SuperBonus 110%: risparmio economico ed ecologico

Di cosa si compone il Superbonus 110% ormai è materia conosciuta: in poche parole si potrà detrarre dalle tasse (in 5 anni) il 110% del costo sostenuto per migliorare la classe energetica della propria abitazione, rendendola in questo modo più efficiente, sicura e moderna. Quindi si andrà a detrarre tutta la cifra spesa più un ulteriore 10%, e qualora si optasse per trasformare la detrazione fiscale in credito d’imposta cedibile a terzi (ad esempio ad una banca, la quale si occuperà dei pagamenti) non sarà necessario nemmeno l’investimento iniziale.

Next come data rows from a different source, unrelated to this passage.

(** C3, as the code has it. When [(tip.height + 1) - coin.height] is below
    [STAKE_MIN_CONFIRMATIONS] the kernel returns false, whatever the other
    inputs are. *)
Theorem confirmation_gate (prev : ChainEntry.t) (blkbits : Z) (coin : Coins.t)
    (previousout : Coin.t) (timeTx : Z) :
  ChainEntry.height prev + 1 - Coins.height coin < STAKE_MIN_CONFIRMATIONS ->
  checkStakeKernelHash prev blkbits (Some coin) previousout timeTx
  = Fulfilled false.
Proof.
  intros Hgate. unfold checkStakeKernelHash, checkStakeKernelHash_body.
  destruct (Z.ltb_spec (ChainEntry.height prev + 1 - Coins.height coin)
                       STAKE_MIN_CONFIRMATIONS) as [_|Hge]; [reflexivity|lia].
Qed.

(** At [tip.height - coin.height = STAKE_MIN_CONFIRMATIONS - 1], whatever
    the constant, the gate is open: the kernel is the comparison. *)
Lemma gate_open_at_boundary (prev : ChainEntry.t) (blkbits : Z)
    (coin : Coins.t) (previousout : Coin.t) (timeTx : Z) (out : Output.t)
    (sm ph : list byte) :
  ChainEntry.height prev - Coins.height coin = STAKE_MIN_CONFIRMATIONS - 1 ->
  Coins.getOutput coin (Coin.index previousout) = Some out ->
  Output.value out <> 0 ->
  hash_bytes (ChainEntry.stakeModifier prev) = Some sm ->
  hash_bytes (Coin.hash previousout) = Some ph ->
  ChainEntry.height prev - Coins.height coin < STAKE_MIN_CONFIRMATIONS /\
  checkStakeKernelHash prev blkbits (Some coin) previousout timeTx
  = Fulfilled
      (Z.quot (BN.of_string_le
                 (Hex.encode
                    (hash256 (kernel_bytes sm (Coins.nTime coin) ph
                                (Coin.index previousout) timeTx))))
              (Output.value out)
       <=? fromCompact blkbits).
Proof.
  intros Hb Hout Hval Hsm Hph. split; [lia|].
  apply kernel_value; try assumption. lia.
Qed.



End KernelFacts.

Section KernelSamples.
Import Pos.

(** At the sample tip, for the coin of value 3 confirmed 500 blocks below
    the block being staked and Bitcoin's initial target, 65535 * 2^208: the
    kernel returns true, while the digest read as a little-endian integer
    and divided by 3 is above the target. *)
Lemma kernel_parses_digest_in_base_10_sample :
  @checkStakeKernelHash reference_primitives Sample.tip Sample.hard_bits
    (Some (Sample.coins 501 3)) Sample.outpoint Sample.stake_time
  = Fulfilled true /\
  ~ @kernel_spec reference_primitives (repeat xaa 32) 1500000000
      (repeat x11 32) 0 Sample.stake_time 3 Sample.hard_bits.
Proof.
  destruct (@kernel_parses_digest_in_base_10 reference_primitives Sample.tip
              Sample.hard_bits (Sample.coins 501 3) Sample.outpoint
              Sample.stake_time (Output.mk 3) (repeat xaa 32) (repeat x11 32))
    as (_ & _ & Hwide);
    [ vm_compute; discriminate | reflexivity | reflexivity
    | vm_compute; reflexivity | vm_compute; reflexivity
    | exact hash256_length | ].
  split.
  - apply Hwide. vm_compute. discriminate.
  - unfold Pos.kernel_spec. vm_compute. intros H. apply H. reflexivity.
Defined.

(** C3, as stated, fails at the boundary: the tip at height 1000 and a coin
    confirmed at height 501 are 499 blocks apart, fewer than the 500 of
    [STAKE_MIN_CONFIRMATIONS], and the kernel returns true. *)
Lemma confirmation_gate_boundary :
  ChainEntry.height Sample.tip - Coins.height (Sample.coins 501 3)
  < @STAKE_MIN_CONFIRMATIONS reference_primitives /\
  @checkStakeKernelHash reference_primitives Sample.tip Sample.easy_bits
    (Some (Sample.coins 501 3)) Sample.outpoint Sample.stake_time
  = Fulfilled true.
Proof.
  split; vm_compute; reflexivity.
Qed.

(** One block later the coin is too young. *)
Lemma confirmation_gate_sample :
  @checkStakeKernelHash reference_primitives Sample.tip Sample.easy_bits
    (Some (Sample.coins 502 3)) Sample.outpoint Sample.stake_time
  = Fulfilled false.
Proof.
  apply (@confirmation_gate reference_primitives).
  vm_compute. reflexivity.
Defined.


End KernelSamples.

(** ** The mining job *)

Section JobFacts.
Import Staker.
Context {Block Proof : Type}.
Local Abbreviation Job := (@STDJob Block Proof).
Local Abbreviation already_committed :=
  (Throw (AssertionError "Job already committed.")).

Lemma commit_sets_committed (j : Job) (nonce : Z) :
  committed (snd (job_commit nonce j)) = true.
Proof.
  unfold job_commit. destruct (committed j) eqn:E; cbn; [exact E|reflexivity].
Qed.

Lemma commitCnTxTime_sets_committed (j : Job) (nTime : Z) (coin : Coin.t) :
  committed (snd (job_commitCnTxTime nTime coin j)) = true.
Proof.
  unfold job_commitCnTxTime.
  destruct (committed j) eqn:E; cbn; [exact E|reflexivity].
Qed.

Lemma commit_committed (j : Job) (nonce : Z) :
  committed j = true -> job_commit nonce j = (already_committed, j).
Proof. intros E. unfold job_commit. now rewrite E. Qed.

Lemma commitCnTxTime_committed (j : Job) (nTime : Z) (coin : Coin.t) :
  committed j = true ->
  job_commitCnTxTime nTime coin j = (already_committed, j).
Proof. intros E. unfold job_commitCnTxTime. now rewrite E. Qed.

È sicuramente un incentivo importante, che renderà possibile molti lavori sulle abitazioni spesso trascurati o sui quali non è stato possibile trovare un compromesso tra le parti – pensiamo ad esempio un cappotto per un condominio. Chiaramente, ci sono condizioni a cui bisogna sottostare e nel caso in cui si decida di agire in prima persona la presentazione dei documenti può risultare lunga e complessa, nessuna paura! Il commercialista o il CAF sono pronti ad aiutarvi. Ne parleremo anche nei prossimi post!

L’aspetto economico è sicuramente il principale incentivo per chi dovesse decidere di usufruire del bonus – soprattutto in questo periodo di incertezze e ristrettezze economiche dovute al Covid-19. Eppure, un altro aspetto non trascurabile degli interventi permessi dal bonus, è quello ecologico.

Infatti, ormai, sappiamo di dover operare con coscienza ecologica nelle nostre scelte quotidiane. Dalla raccolta differenziata all’utilizzo di lampadine led, optare per l’opzione più ecologica in alcuni casi è obbligatorio, in altri, una scelta convinta e soddisfacente, avendo la certezza di fare qualcosa di buono per l’ambiente, per noi, i nostri figli e le generazioni future. Se è vero che una sola scelta green è come una goccia nel mare, è altrettanto vero che il mare è fatto di gocce, pertanto più persone opteranno verso una svolta green, più benefici ne otterremo tutti nel lungo termine.

Il Superbonus permette proprio questo: l’opportunità ad una fetta sempre maggiore della nostra popolazione di poter optare per interventi di edilizia massiva obbligando la sottoscrizione di determinati parametri ecologici. Come spiegato nel precedente articolo, primo tra tutti il miglioramento della classe energetica dell’edificio di due classi superiori, che permette efficienza ecologica dell’edificio, con il conseguente risparmio in termini economici ed energetici.

Secondo recenti studi, in Europa, circa il 40% dell’energia totale viene utilizzata ad uso residenziale e nel settore terziario. Per abbassare quindi i livelli di emissioni di CO2, l’unico modo plausibile (o più alla portata di mano) è appunto quello di apportare un miglioramento dell’efficienza energetica degli edifici. Ormai per aziende e privati optare verso scelte green, sta diventando sempre più fondamentale e quasi una scelta automatica. Non solo per un risvolto economico nel lungo termine, ma anche per far del bene al nostro pianeta.